A JEWISH French history teacher has said she was suspended for spending too much time teaching her pupils about the Holocaust and organising trips to Nazi death camps.
Catherine Pederzoli (58), from the eastern city of Nancy, said she had been suspended for four months by the department of education for what it claimed were breaches of her obligation to be “neutral and secular” in the classroom.
A report compiled by inspectors last month alleged the teacher took up too much time preparing pupils for school trips to Nazi death camps in Poland and the Czech Republic. The document accused Ms Pederzoli of "lacking distance, neutrality and secularism", according to Le Figaro.
The teacher’s lawyer, Christine Tadic, said Ms Pederzoli had been organising trips to both countries for her students for 15 years before she found herself unfairly targeted by a new school management team that arrived in 2007. “If this teacher had been a Christian, no one would have accused her of brain-washing,” Ms Tadic said. “Isn’t it the case that this teacher’s fault is to have been Jewish?”
In 2009, Ms Pederzoli made plans to bring 144 pupils to the sites of Nazi death camps in central Europe. According to the regional paper L'Est Républicain, the school's authorities objected to the size of the group because of the cost and gave permission for just 80 pupils to make the trip.

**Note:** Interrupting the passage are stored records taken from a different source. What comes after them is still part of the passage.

(* ===== verification/Streams.v ===== *)
(** * The clients' streams

    What the clients send, taken together: the client with id [i] is the
    [i]-th one that is accepted, so its bytes are the [i]-th of the streams
    still to come when the loop starts.  Here is how many tasks such streams
    can amount to. *)

From S2P Require Import Prelude Endian SimKernel Frame FrameDecoder Processing.

Definition total (streams : list bytes) : Z := foldr (fun s n => len s + n) 0 streams.

(** The tasks of one connection, and their frames. *)
Definition of_id (i : ConnectionId) (ts : list ProcessingTask) : list ProcessingTask :=
  filter (fun t => task_connection_id t = i) ts.
Definition tasks_of (i : ConnectionId) (ts : list ProcessingTask) : list bytes :=
  task_payload <$> of_id i ts.

(** [ts] are the first frames of [stream], or of a part of it. *)
Definition stream_tasks (stream : bytes) (ts : list bytes) : Prop :=
  exists data fs rest st, data `prefix_of` stream /\ parses data fs rest st /\ ts `prefix_of` fs.

Lemma of_id_app i ts1 ts2 : of_id i (ts1 ++ ts2) = of_id i ts1 ++ of_id i ts2.
Proof. apply filter_app. Qed.

Lemma of_id_snoc_ne i t ts : task_connection_id t <> i -> of_id i (ts ++ [t]) = of_id i ts.
Proof.
  intros Hne. rewrite of_id_app. unfold of_id at 2.
  by rewrite filter_cons_False, filter_nil, app_nil_r.
Qed.

Lemma of_id_snoc t ts :
  of_id (task_connection_id t) (ts ++ [t]) = of_id (task_connection_id t) ts ++ [t].
Proof. rewrite of_id_app. unfold of_id at 2. by rewrite filter_cons_True, filter_nil. Qed.

Lemma tasks_of_snoc t ts :
  tasks_of (task_connection_id t) (ts ++ [t]) = tasks_of (task_connection_id t) ts ++ [task_payload t].
Proof. unfold tasks_of. by rewrite of_id_snoc, fmap_app. Qed.

Lemma of_id_none i ts : (forall t, t ∈ ts -> task_connection_id t <> i) -> of_id i ts = [].
Proof.
  intros Hno; apply elem_of_nil_inv; intros t [Hi Ht]%list_elem_of_filter. by apply (Hno t).
Qed.

Lemma submseteq_filter {A} (P : A -> Prop) `{forall x, Decision (P x)} (l1 l2 : list A) :
  l1 ⊆+ l2 -> filter P l1 ⊆+ filter P l2.
Proof.
  intros [l ->]%submseteq_Permutation. rewrite filter_app. by apply submseteq_inserts_r.
Qed.

(** A frame takes at least its header. *)
Lemma frames_size (fs : list bytes) : 4 * len fs <= len (concat (encode_frame <$> fs)).
Proof.
  induction fs as [|f fs IH]; [done|]. rewrite fmap_cons, concat_cons.
  rewrite len_cons, len_app, len_encode_frame. pose proof (len_nonneg f); lia.
Qed.

Lemma prefix_len {A} (l1 l2 : list A) : l1 `prefix_of` l2 -> len l1 <= len l2.
Proof. intros [r ->]; rewrite len_app; pose proof (len_nonneg r); lia. Qed.

Lemma stream_tasks_size stream ts : stream_tasks stream ts -> 4 * len ts <= len stream.
Proof.
  intros (data & fs & rest & st & Hd%prefix_len & (-> & _)%parses_sound & Hts%prefix_len).
  rewrite len_app in Hd. pose proof (frames_size fs); pose proof (len_nonneg rest); lia.
Qed.

Lemma stream_tasks_nil stream : stream_tasks stream [].
Proof.
  exists [], [], [], need_more_data. split_and!; try apply prefix_nil. by apply parses_stop.
Qed.

Lemma total_snoc ss s : total (ss ++ [s]) = total ss + len s.
Proof. induction ss as [|s' ss IH]; simpl; [lia|]. unfold total in *; simpl in *; lia. Qed.

(** Tasks of the first [length streams] connections, no more of each than its
    stream has bytes for. *)
Lemma tasks_total streams ts :
  (forall t, t ∈ ts -> 1 <= task_connection_id t <= len streams) ->
  (forall j s, streams !! j = Some s -> 4 * len (tasks_of (Z.of_nat j + 1) ts) <= len s) ->
  4 * len ts <= total streams.
Proof.
  revert ts; induction streams as [|s streams IH] using rev_ind; intros ts Hin Hle.
  { destruct ts as [|t ts]; [done|]. specialize (Hin t (list_elem_of_here t ts)).
    unfold len in Hin; simpl in Hin; lia. }
  set (n := len streams + 1) in *.
  set (ts1 := filter (fun t => ¬ task_connection_id t = n) ts).
  assert (Hsplit : len ts = len (of_id n ts) + len ts1).
  { rewrite <-len_app. unfold len. f_equal. apply Permutation_length.
    unfold of_id, ts1. symmetry. apply filter_app_complement. }
  assert (Hs : 4 * len (of_id n ts) <= len s).
  { specialize (Hle (length streams) s). unfold n, len in *. unfold tasks_of in Hle.
    rewrite length_fmap in Hle. apply Hle. rewrite lookup_app_r, Nat.sub_diag; done. }
  assert (H1 : 4 * len ts1 <= total streams).
  { apply IH.
    - intros t [Hne Ht]%list_elem_of_filter. specialize (Hin t Ht).
      rewrite len_app, len_cons, len_nil in Hin. unfold n in Hne; lia.
    - intros j s' Hj. pose proof (lookup_lt_Some _ _ _ Hj) as Hlt.
      specialize (Hle j s' (lookup_app_l_Some _ _ _ _ Hj)).
      enough (of_id (Z.of_nat j + 1) ts1 = of_id (Z.of_nat j + 1) ts) as E
        by (unfold tasks_of in *; by rewrite E).
      unfold of_id, ts1. rewrite list_filter_filter. apply list_filter_iff.
      intros t. unfold n, len. split; [by intros [? ?]|]. intros Et; split; [done|lia]. }
  rewrite total_snoc. lia.
Qed.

That decision provoked anger among some students, who staged a protest during a visit to the Henri-Loritz secondary school by education minister Luc Chatel. The school’s authorities suspected Ms Pederzoli of inciting the protest and instigated an inquiry.
“My private life is being besmirched and it’s being said that I manipulated my pupils. It’s very serious,” Ms Pederzoli said yesterday. “Perhaps I have a passionate nature, but I was never aggressive. I hold my head high. I never committed any error and I feel I’m not at all guilty.”
In a statement, the local schools authority said it had sought the inquiry as a result of problems related to the organising of trips and it had nothing to do with the teaching of the Holocaust, a central part of the curriculum. The teacher would continue to receive her salary during her suspension.
Ms Pederzoli’s lawyer lodged a complaint yesterday seeking an injunction to annul the suspension. Judges have two weeks to make a ruling.